SAM is a familiar property of light that manifests itself as polarization. It arises when the electric and magnetic field vectors of light rotate over the course of a wavelength. OAM is less well known (it was only discovered in 1992), and its effect is to twist a beam’s wavefront along its propagation axis so that it takes on a spiral shape, with zero intensity at its centre. A beam can, in principle, twist by any amount; the greater the twist, the faster the rotation of the wavefront.

OAM suitable for a wider range of applications

Because SAM can have only two values – right or left circular polarization – its applications are fairly limited. In contrast, OAM, which results from the rotation of a light wave’s phases, can take on any value. This variability makes it suitable for a wider range of applications, including “optical spanners” – devices that trap and rotate tiny particles using light.

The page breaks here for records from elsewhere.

(** A launch starts exactly when the host asks for it, for the game now selected, while
    every player whose socket is connected has said that they are ready for that game. It puts
    the lobby in the game with that launch pending and leaves the seats alone; a launch that is
    refused changes nothing. *)
Theorem launch_requires_everyone_ready sha256 c id now_ms l :
  lobby_history sha256 l →
  ((∃ v, (request_game_launch c id now_ms l).1 = Ok v) ↔
   is_host c l ∧ (∃ g, selected_game l = Some g ∧ selection_proposal_id g = id) ∧ everyone_ready l)
  ∧ match request_game_launch c id now_ms l with
    | (Ok v, l') => lobby_status l' = InGame ∧ pending_launch l' = Some v ∧ launch_proposal_id v = id
                    ∧ lobby_players l' = lobby_players l
    | (Err _, l') => l' = l
    end.
Proof.
  intros Hl%lobby_history_ok. split; [by apply launch_succeeds_iff|].
  enough (wp (request_game_launch c id now_ms)
    (λ v l', lobby_status l' = InGame ∧ pending_launch l' = Some v ∧ launch_proposal_id v = id
             ∧ lobby_players l' = lobby_players l) (λ _ l', l' = l) l) as Hw.
  { unfold wp in Hw. by destruct (request_game_launch c id now_ms l) as [[v|e] l']. }
  unfold request_game_launch. wp_go; done.
Qed.

Lemma launch_requires_everyone_ready_witness :
  is_host host_socket (stored_lobby (lobby_at ready_registry)) ∧ everyone_ready (stored_lobby (lobby_at ready_registry)).
Proof.
  destruct (launch_requires_everyone_ready _ host_socket 41 6 _ ready_history) as [[H _] _].
  destruct H as (H & _ & H'); [eexists; vm_compute; reflexivity|]. exact (conj H H').
Defined.

(** A player who lost the socket gets the seat back with the resume token. In a lobby that
    is not closed, after the socket [c] of a seat disconnects, a reconnect by the same player
    with the token issued for the seat, at an epoch not ahead of the lobby's, succeeds: the
    seat is connected again under the new socket with its role and player, every other seat is
    as it was, and so are the status, the game, the readiness and the launch. *)
Theorem player_reclaims_seat sha256 l c now_ms s q :
  lobby_history sha256 l → lobby_status l ≠ LobbyStatusClosed →
  player_index_for_connection c l = Ok (reconnect_player_index q) → slot (reconnect_player_index q) l = Some s →
  slot_subject_key s = Some (identity_key (reconnect_license q)) →
  slot_resume_token_hash s = Some (hash_resume_token sha256 (reconnect_resume_token q)) →
  reconnect_lobby_epoch q <= lobby_epoch (disconnect c now_ms l).2 →
  ∃ l' s', reconnect_player sha256 q (disconnect c now_ms l).2 = (Ok (reconnect_player_index q), l')
    ∧ lobby_players l' = <[N.to_nat (zero_based (reconnect_player_index q)) := s']> (lobby_players l)
    ∧ slot_status s' = SlotConnected ∧ slot_connection_id s' = Some (reconnect_connection_id q)
    ∧ slot_role s' = slot_role s ∧ slot_subject_key s' = slot_subject_key s
    ∧ slot_resume_token_hash s' = slot_resume_token_hash s
    ∧ lobby_status l' = lobby_status l ∧ selected_game l' = selected_game l
    ∧ game_readiness l' = game_readiness l ∧ pending_launch l' = pending_launch l.
Proof.
  intros Hl%lobby_history_ok Hst Hc Hs Hk Ht He. pose proof (lobby_disconnect_ok c now_ms l Hl) as Hl1.
  rewrite (disconnect_spec c now_ms l _ s) in * by done. cbn [snd] in *.
  set (off := s <| slot_connection_id := None |> <| slot_status := SlotReconnecting |>
                <| slot_last_seen_at_ms := Some now_ms |>) in *.
  pose proof (proj1 (slot_spec _ _ _ (lobby_roster _ Hl)) Hs) as Hi.
  rewrite (reconnect_spec sha256 q _ off); [|done|done| |done|done|done].
  - eexists _, _. split; [done|]. cbn. rewrite list_insert_insert_eq. split_and!; done.
  - apply slot_spec; [by apply lobby_roster|]. cbn. apply list_lookup_insert_eq. by eapply lookup_lt_Some.
Qed.

Lemma player_reclaims_seat_witness :
  ∃ l', (reconnect_player (lobby_digest_of lobby_deps) (mkLobbyReconnectRequest (player "guest") PlayerIndex_TWO 3 "token-b"
           (mkConnectionId 13) None desktop_default 9)
           (disconnect guest_socket 8 (stored_lobby (lobby_at ready_registry))).2) = (Ok PlayerIndex_TWO, l').
Proof.
  destruct (player_reclaims_seat (lobby_digest_of lobby_deps) (stored_lobby (lobby_at ready_registry)) guest_socket 8
    (default (LobbyPlayerSlot_empty PlayerIndex_TWO) (slot PlayerIndex_TWO (stored_lobby (lobby_at ready_registry))))
    (mkLobbyReconnectRequest (player "guest") PlayerIndex_TWO 3 "token-b" (mkConnectionId 13) None desktop_default 9)
    ready_history) as (l' & _ & H & _).
  1-6: vm_compute; (reflexivity || discriminate).
  exists l'. exact H.
Defined.

(** The public listing shows exactly the lobbies one can join from it: a reachable
    registry lists the summary of a lobby when, and only when, the lobby is public, between
    games, and its host is connected and alone; the newest lobbies come first. *)
Theorem public_listing_exact deps g :
  lobbies_reachable deps g →
  (∀ k s, lobbies g !! k = Some s →
     (∃ pub, public_summary (stored_lobby_view s) = Some pub ∧ pub ∈ public_lobbies g) ↔
     waiting_in_public (stored_lobby s))
  ∧ (∀ pub, pub ∈ public_lobbies g →
       ∃ k s, lobbies g !! k = Some s ∧ public_summary (stored_lobby_view s) = Some pub)
  ∧ StronglySorted listed_after (public_lobbies g).
Proof.
  intros Hg. split_and!.
  - intros k s Hs. rewrite <-(listed_iff_waiting (stored_capabilities s)) by (by eapply lobbies_ok).
    split; [intros (pub & Hp & _); by exists pub|]. intros [pub Hp]. exists pub. split; [done|].
    apply elem_of_public_lobbies. eauto.
  - intros pub. by rewrite elem_of_public_lobbies.
  - apply StronglySorted_merge_sort; unfold listed_after; [intros ???; lia|intros ??; lia].
Qed.

Lemma public_listing_exact_witness :
  length (public_lobbies waiting_registry) = 1%nat ∧ waiting_in_public (stored_lobby (lobby_at waiting_registry)).
Proof.
  split; [reflexivity|].
  destruct (public_listing_exact lobby_deps waiting_registry waiting_reachable) as (H & _).
  apply (H (normalized lobby_code)); [vm_compute; reflexivity|].
  eexists. split; [vm_compute; reflexivity|]. vm_compute. left.
Defined.

(** Expiry removes exactly the lobbies that are not closed and have been without
    meaningful activity for the timeout; the others are untouched, and the count returned is
    the number removed. *)
Theorem expire_removes_idle deps wall_ms now_ms idle_timeout g :
  let '(n, g') := expire_idle_lobbies deps wall_ms now_ms idle_timeout g in
  (∀ k s, lobbies g' !! k = Some s ↔ lobbies g !! k = Some s ∧
     (lobby_status (stored_lobby s) = LobbyStatusClosed
      ∨ now_ms - last_meaningful_activity_at_ms (stored_lobby s) < as_millis idle_timeout))
  ∧ (n + size (lobbies g') = size (lobbies g))%nat.
Proof.
  pose proof (expire_count deps wall_ms now_ms idle_timeout g) as Hn.
  pose proof (expire_lookup deps wall_ms now_ms idle_timeout g) as Hk.
  destruct (expire_idle_lobbies _ _ _ _ _) as [n g']. split; [|done]. intros k s. rewrite Hk.
  unfold is_meaningfully_idle, saturating_sub. rewrite andb_false_iff, bool_decide_neq_false, N.leb_gt. done.
Qed.
End Lobbies.

(** ** What the model shows about the code *)

(** A game that [select_game] refuses is accepted as the initial game of a lobby. *)
Lemma initial_game_is_not_validated :
  let game := mkLobbyGameCandidate "" "" "" (Some "not a hash"%string) None None in
  validate_game_candidate game = Err LobbyInvalidPayload ∧
  selection_game <$> selected_game (Lobby_new (mkRoomId 1) 2
    (mkLobbyCreateRequest lobby_code (player "host") host_socket None desktop_default "t" (Some game)
       VisibilityPublic 0)) = Some game.
Proof. split; reflexivity. Qed.

(** Publishing the room of a launch again takes it back to [Ready], and the players who had
    reported gameplay cannot take it to [Playing] again. *)
Lemma republished_launch_stays_ready code published_at_ms started_at_ms p expected v :
  zero_based p ∈ launch_started_player_indexes v →
  let v' := publish_room code published_at_ms v in
  launch_status v' = LaunchReady ∧ mark_player_started p expected started_at_ms v' = (Ok false, v').
Proof.
  intros Hp. split; [done|]. unfold mark_player_started. cbn.
  replace (existsb _ _) with true; [done|]. symmetry. apply existsb_exists.
  exists (zero_based p). split; [by apply list_elem_of_In|apply N.eqb_refl].
Qed.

Transferring data though optical fibres without crosstalk (multiplexing) is another potential application.

In their previous work, Scherer and colleagues discovered that when they applied circularly-polarized light to optical matter, the nanoparticles rotated like a rigid body in a direction opposite to the rotation of the polarization. Simply put, this means that when the incident light rotates one way, the optical matter array spins in the other. The researchers hypothesised that they could develop a machine based on this “negative torque”, as it is called.

OM machine functions like a mechanical machine

In the new experiments, which are described in Optica, the researchers set out to create an OM machine that functions like a pair of interlocking gears. When the larger gear is turned, a smaller interlocking gear spins in the opposite direction.

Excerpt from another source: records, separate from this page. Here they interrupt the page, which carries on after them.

(* ===== verification/FileRelay.v ===== *)
(** * The file relay: policy, transfer requests and grants

  Models [FileRelayPolicy] of [src/src/http/services.rs], the broker interface of
  [src/src/file_relay/broker.rs], the requests and responses of
  [src/src/file_relay/types.rs], and how the ROM and snapshot handlers of
  [src/src/transport/] fill in a request and turn the broker's answer into the two private
  grants. The broker is a record of its operations: the HTTP client behind it is not
  modelled, so that [create_transfer] is whatever the remote service answers to its [n]-th
  request. *)

From S2P Require Import Prelude Ids Text Descriptor Protocol Slots SnapshotTransfer RoomTransactions StartSync.
Open Scope N_scope.

(** ** file_relay/types.rs *)

Inductive FileRelayTransferKind := RomTransfer | SaveStateTransfer.

#[export] Instance FileRelayTransferKind_eq_dec : EqDecision FileRelayTransferKind.
Proof. solve_decision. Defined.

Record CreateFileRelayTransferRequest := mkCreateFileRelayTransferRequest {
  ft_room_id : string;
  ft_sender_player_id : string;
  ft_receiver_player_id : string;
  ft_kind : FileRelayTransferKind;
  ft_sha256 : string;
  ft_size_bytes : N;
  ft_expires_in_seconds : option N;
  ft_room_epoch : option N;
  ft_session_epoch : option N;
  ft_system : option string;
  ft_core_id : option string;
  ft_content_hash : option string;
  ft_file_name : option string;
  ft_extension : option string;
  ft_display_name : option string;
  ft_single_use : bool }.

Record CreateFileRelayTransferResponse := mkCreateFileRelayTransferResponse {
  fr_transfer_id : string;
  fr_chunk_size_bytes : N;
  fr_chunk_count : N;
  fr_upload_token : string;
  fr_download_token : string;
  fr_expires_at : string }.

(** ** file_relay/broker.rs *)

Inductive FileRelayBrokerError :=
| BrokerDisabled
| BrokerInvalidUrl
| BrokerRequestFailed
| BrokerRequestTimedOut
| BrokerUnexpectedStatus (code : N)
| BrokerInvalidResponse.

Record FileRelayBroker := mkFileRelayBroker {
  file_relay_enabled : bool;
  public_base_url : option string;
  create_transfer : nat → CreateFileRelayTransferRequest →
    result FileRelayBrokerError CreateFileRelayTransferResponse }.

Definition DisabledFileRelayBroker : FileRelayBroker :=
  mkFileRelayBroker false None (λ _ _, Err BrokerDisabled).

(** ** FileRelayPolicy of http/services.rs *)

#[export] Instance NetplayRoomMode_eq_dec : EqDecision NetplayRoomMode.
Proof. solve_decision. Defined.

Record FileRelayPolicy := mkFileRelayPolicy {
  temporary_roms_enabled : bool;
  direct_roms_enabled : bool;
  temporary_rom_max_bytes : N;
  direct_rom_allowed_systems : list string;
  save_states_enabled : bool }.

Definition can_relay_temporary_roms (p : FileRelayPolicy) (broker : FileRelayBroker) : bool :=
  temporary_roms_enabled p && file_relay_enabled broker.
Definition can_relay_save_states (p : FileRelayPolicy) (broker : FileRelayBroker) : bool :=
  save_states_enabled p && file_relay_enabled broker.
Definition can_relay_direct_roms (p : FileRelayPolicy) (broker : FileRelayBroker) : bool :=
  direct_roms_enabled p && file_relay_enabled broker.

(** The chain of conditions that sets [reason]. *)
Definition capability_reason (p : FileRelayPolicy) (broker : FileRelayBroker)
    (identity : option RomIdentity) : option RomRelayCapabilityReason :=
  if negb (direct_roms_enabled p) then Some CapDisabled
  else if negb (file_relay_enabled broker) then Some CapBrokerUnavailable
  else match identity with
       | None => Some CapMissingIdentity
       | Some identity =>
           if temporary_rom_max_bytes p <? rom_size_bytes_ identity then Some CapTooLarge
           else if negb (existsb (λ system, system ==? rom_system identity) (direct_rom_allowed_systems p))
           then Some CapUnsupportedSystem
           else None
       end.

Definition direct_rom_relay_capability (p : FileRelayPolicy) (broker : FileRelayBroker)
    (s : NetplaySessionDescriptor) : option RomRelayCapability :=
  if (room_mode s !=? DirectInvite) || (host_client_kind s !=? Some AndroidClient)
     || (rom_relay_intent s !=? MissingPeerOnly)
  then None
  else
    let reason := capability_reason p broker (rom_identity s) in
    Some (mkRomRelayCapability true (is_none reason) true (temporary_rom_max_bytes p)
            (direct_rom_allowed_systems p) reason).

(** ** websocket_rom_relay_handler.rs *)

Definition ROM_FILE_RELAY_TTL_SECONDS : N := 600.

Definition player_id (p : PlayerIndex) : string := ("player-" ++ decimal (display_number p))%string.

(** [uuid_string] is the [Display] of the [uuid] crate. *)
Definition create_rom_relay_request (uuid_string : RoomId → string) (intent : RomRelayTransferIntent)
    : CreateFileRelayTransferRequest :=
  let rom := rintent_rom intent in
  let content_hash := normalized_hash rom in
  mkCreateFileRelayTransferRequest (uuid_string (rintent_room_id intent))
    (player_id (rintent_sender_player_index intent)) (player_id (rintent_receiver_player_index intent))
    RomTransfer content_hash (rom_size_bytes_ rom) (Some ROM_FILE_RELAY_TTL_SECONDS)
    (Some (rintent_room_epoch intent)) (Some (rintent_session_epoch intent))
    (Some (rom_system rom)) (Some (rom_core_id rom)) (Some content_hash)
    (rom_file_name rom) (rom_extension rom) (Some (rom_display_name rom)) true.

Definition rom_relay_grants (response : CreateFileRelayTransferResponse) (relay_url : string)
    (intent : RomRelayTransferIntent) : RomRelayGrantPair :=
  let grant token role :=
    mkRomRelayGrant (fr_transfer_id response) relay_url token role (rintent_rom intent)
      (zero_based (rintent_sender_player_index intent)) (zero_based (rintent_receiver_player_index intent))
      (fr_chunk_size_bytes response) (fr_chunk_count response) (fr_expires_at response) in
  mkRomRelayGrantPair (grant (fr_upload_token response) Upload) (grant (fr_download_token response) Download).

(** ** websocket_snapshot_file_relay_handler.rs *)

Definition SNAPSHOT_FILE_RELAY_TTL_SECONDS : N := 180.

Definition create_snapshot_file_relay_request (uuid_string : RoomId → string)
    (intent : SnapshotFileRelayTransferIntent) (manifest : SnapshotManifest)
    : CreateFileRelayTransferRequest :=
  mkCreateFileRelayTransferRequest (uuid_string (intent_room_id intent))
    (player_id (intent_sender_player_index intent)) (player_id (intent_receiver_player_index intent))
    SaveStateTransfer (manifest_sha256 manifest) (manifest_total_bytes manifest)
    (Some SNAPSHOT_FILE_RELAY_TTL_SECONDS) None None None None None None None None true.

Definition snapshot_file_relay_grants (response : CreateFileRelayTransferResponse) (relay_url : string)
    (manifest : SnapshotManifest) : SnapshotFileRelayGrantPair :=
  let grant token role :=
    mkSnapshotFileRelayGrant (fr_transfer_id response) relay_url token role (fr_chunk_size_bytes response)
      (fr_chunk_count response) (fr_expires_at response) manifest in
  mkSnapshotFileRelayGrantPair (grant (fr_upload_token response) SnapshotUpload)
    (grant (fr_download_token response) SnapshotDownload).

To fabricate a machine based on this design, the researchers used silver nanoparticles with radii of just 75 nm, suspended in water, and laser light with a wavelength of 600 nm. The researchers explain that circularly polarized light from the laser causes the nanoparticles to form an OM array that acts like the larger gear in the machine, and spins in the laser’s optical field. This OM “gear” converts the laser’s circularly polarized light into orbital or angular momentum, which in turn causes a nearby probe particle placed outside the OM gear to orbit the nanoparticle array gear in the opposite direction.

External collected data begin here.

(* ===== verification/Socket.v ===== *)
(** * Socket tasks

  The WebSocket handlers of [src/src/transport/] are asynchronous tasks: between two accesses
  to shared state, other tasks run. A handler is a computation over a [World]: the shared
  state [S] (a registry), the frames [F] written to the peer, and the counters of the
  metrics. An [Env] says what surrounds it:

  - [others n] is what the other tasks did to the shared state before the [n]-th access of
    this one. An access itself is atomic, because the registries hold their lock for it;
  - [wall_at], [now_at] and [now'_at] are the clock readings of the [n]-th access, and
    [token_at n], [token'_at n] and [uuid_at n] the tokens and the UUID drawn for it;
  - [delivers n] says whether the [n]-th write to the socket succeeds.

  A handler stops when a write fails ([axum::Error]) or when it panics. Models the send
  helpers of [src/src/transport/websocket_outbound.rs] and the sanitised close reasons of
  [src/src/transport/websocket_peer_close.rs]. *)

From Stdlib Require Import Strings.Byte.
From S2P Require Import Prelude Ids Wire StartSync RoomEvents Metrics.
Open Scope N_scope.

Record Env (S : Type) := mkEnv {
  others : nat → S → S;
  wall_at : nat → N;
  now_at : nat → Instant;
  now'_at : nat → Instant;
  token_at : nat → string;
  token'_at : nat → string;
  uuid_at : nat → N;
  delivers : nat → bool }.
Arguments others {S}. Arguments wall_at {S}. Arguments now_at {S}. Arguments now'_at {S}.
Arguments token_at {S}. Arguments token'_at {S}. Arguments uuid_at {S}.
Arguments delivers {S}.

Record World (S F : Type) := mkWorld {
  shared : S;
  tick : nat;
  writes : nat;
  sent : list F;
  metrics : InMemoryMetrics }.
Arguments mkWorld {S F}. Arguments shared {S F}. Arguments tick {S F}. Arguments writes {S F}.
Arguments sent {S F}. Arguments metrics {S F}.

Inductive Stop := SendFailed | TaskPanicked.

#[export] Instance Stop_eq_dec : EqDecision Stop.
Proof. solve_decision. Defined.

Definition SocketM (S F A : Type) : Type := M (World S F) Stop A.

(** ** Incoming WebSocket messages *)

Record CloseFrame := mkCloseFrame { close_code : N; close_reason : string }.

Inductive Incoming :=
| InText (payload : bytes)
| InBinary (payload : bytes)
| InPing
| InPong
| InClose (frame : option CloseFrame).

(** [receiver.next()]: [None] at the end of the stream, an error by its text. *)
Definition Received : Type := option (result string Incoming).

(** [RecvError] of a broadcast channel. *)
Inductive RecvError := Lagged (missed : N) | ChannelClosed.

(** ** websocket_peer_close.rs *)

(** The code repeats [sanitize_reason] of room_connection_diagnostics.rs. *)
Definition peer_close_detail (frame : option CloseFrame) : string :=
  match frame with
  | Some frame => ("peer close frame code=" ++ decimal (close_code frame) ++ " reason="
                   ++ sanitize_reason (close_reason frame))%string
  | None => "peer stream ended without close frame"
  end.

Definition peer_error_detail (error : string) : string :=
  ("socket receive error " ++ sanitize_reason error)%string.

Section tasks.
Context {S F : Type} (env : Env S).

(** One atomic access to the shared state; [n] is its number. *)
Definition access {A} (op : nat → S → A * S) : SocketM S F A := λ w,
  let n := tick w in
  let '(a, s) := op n (others env n (shared w)) in
  (Ok a, mkWorld s (Datatypes.S n) (writes w) (sent w) (metrics w)).

(** An access that only reads. *)
Definition consult {A} (f : nat → S → A) : SocketM S F A := access (λ n s, (f n s, s)).

(** [sender.send(message).await]. *)
Definition send (frame : F) : SocketM S F unit := λ w,
  if delivers env (writes w)
  then (Ok tt, mkWorld (shared w) (tick w) (Datatypes.S (writes w)) (sent w ++ [frame]) (metrics w))
  else (Err SendFailed, mkWorld (shared w) (tick w) (Datatypes.S (writes w)) (sent w) (metrics w)).

Definition count (f : InMemoryMetrics → InMemoryMetrics) : SocketM S F unit := λ w,
  (Ok tt, mkWorld (shared w) (tick w) (writes w) (sent w) (f (metrics w))).

(** [.await.is_ok()], and [let _ = ..await] where the result is dropped: a panic passes. *)
Definition succeeded (m : SocketM S F unit) : SocketM S F bool := λ w,
  match m w with
  | (Ok _, w) => (Ok true, w)
  | (Err SendFailed, w) => (Ok false, w)
  | (Err TaskPanicked, w) => (Err TaskPanicked, w)
  end.

(** ** Invariants of the shared state *)

Context (I : S → Prop) (Hothers : ∀ n s, I s → I (others env n s)).

Definition holds (w : World S F) : Prop := I (shared w).

Lemma access_holds {A} (op : nat → S → A * S) :
  (∀ n s, I s → I (op n s).2) → keeps holds (access op).
Proof.
  intros Hop w Hw. unfold access, holds. specialize (Hop (tick w) _ (Hothers (tick w) _ Hw)).
  by destruct (op _ _).
Qed.

Lemma consult_holds {A} (f : nat → S → A) : keeps holds (consult f).
Proof. apply access_holds. by intros n s. Qed.

Lemma send_holds frame : keeps holds (send frame).
Proof. intros w Hw. unfold send. by destruct (delivers env _). Qed.

Lemma count_holds f : keeps holds (count f).
Proof. by intros w. Qed.

Lemma succeeded_holds m : keeps holds m → keeps holds (succeeded m).
Proof. intros Hm w Hw. specialize (Hm w Hw). unfold succeeded. by destruct (m w) as [[[]|[]] w']. Qed.
End tasks.

(** ** Tasks that differ only in what they write *)

(** Two tasks that see and leave the same shared state, whatever they write to the peer. *)
Definition similar {S F} (w w' : World S F) : Prop := shared w = shared w' ∧ tick w = tick w'.

Definition in_step {S F A} (m m' : SocketM S F A) : Prop := ∀ w w',
  similar w w' → (m w).1 = (m' w').1 ∧ similar (m w).2 (m' w').2.

Section in_step.
Context {S F : Type} (env : Env S) (Hdelivers : ∀ n, delivers env n = true).

Lemma in_step_bind {A B} (m m' : SocketM S F A) (k k' : A → SocketM S F B) :
  in_step m m' → (∀ a, in_step (k a) (k' a)) → in_step (m ≫= k) (m' ≫= k').
Proof.
  intros Hm Hk w w' Hw. specialize (Hm w w' Hw). unfold mbind, M_bind.
  destruct (m w) as [[a|e] w1], (m' w') as [[a'|e'] w1']; destruct Hm as [Hm Hw1]; cbn in *; simplify_eq;
    [by apply Hk|done].
Qed.

Lemma in_step_ret {A} (a : A) : in_step (mret (M := SocketM S F) a) (mret a).
Proof. done. Qed.
Lemma in_step_throw {A} e : in_step (throw (S := World S F) (A := A) e) (throw e).
Proof. done. Qed.
Lemma in_step_tick : in_step (gets (E := Stop) (tick (S := S) (F := F))) (gets tick).
Proof. intros w w' [? Ht]. unfold gets. cbn. by rewrite Ht. Qed.
Lemma in_step_access {A} (op : nat → S → A * S) : in_step (F := F) (access env op) (access env op).
Proof. intros w w' [Hs Ht]. unfold access. rewrite Hs, Ht. by destruct (op _ _). Qed.
Lemma in_step_send (frame frame' : F) : in_step (send env frame) (send env frame').
Proof. intros w w' [Hs Ht]. unfold send. by rewrite !Hdelivers. Qed.
Lemma in_step_count f : in_step (count (S := S) (F := F) f) (count f).
Proof. intros w w' [Hs Ht]. done. Qed.
End in_step.

(** One rule of the combinators, with every write delivered. *)
Ltac in_step_rule := lazymatch goal with
  | |- in_step (mbind _ _) _ => apply in_step_bind; [|intros ?]
  | |- in_step (mret _) _ => apply in_step_ret
  | |- in_step (throw _) _ => apply in_step_throw
  | |- in_step (gets tick) _ => apply in_step_tick
  | |- in_step (access _ _) _ => apply in_step_access
  | |- in_step (send _ _) _ => by apply in_step_send
  | |- in_step (count _) _ => apply in_step_count
  | |- in_step (match ?x with _ => _ end) _ => destruct x
  end.

#[export] Hint Resolve consult_holds send_holds count_holds succeeded_holds : relay.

According to their experiments, a large gear containing eight nanoparticles was more efficient than one that contained seven nanoparticles. This suggests that the efficiency of a machine could be tuned by using different numbers of particles, they say.

Making machines with many more particles

“We believe that what we demonstrated, with further refinement, will be useful in nanofluidics and particle sorting,” says study first author John Parker. “Our simulations show that a much larger machine made of many more particles should be able to exert more power to the probe, so that is an aspect of refinement that we anticipate pursuing.”

The researchers are exploring the possibility of making OM machines with particles of different materials as well as larger numbers of particles. They are also interested in making their machines more practical by creating patterned gears in which the nanoparticles are stationary. This modification would allow gears to be optically addressed and combined to make more complex machines, they say.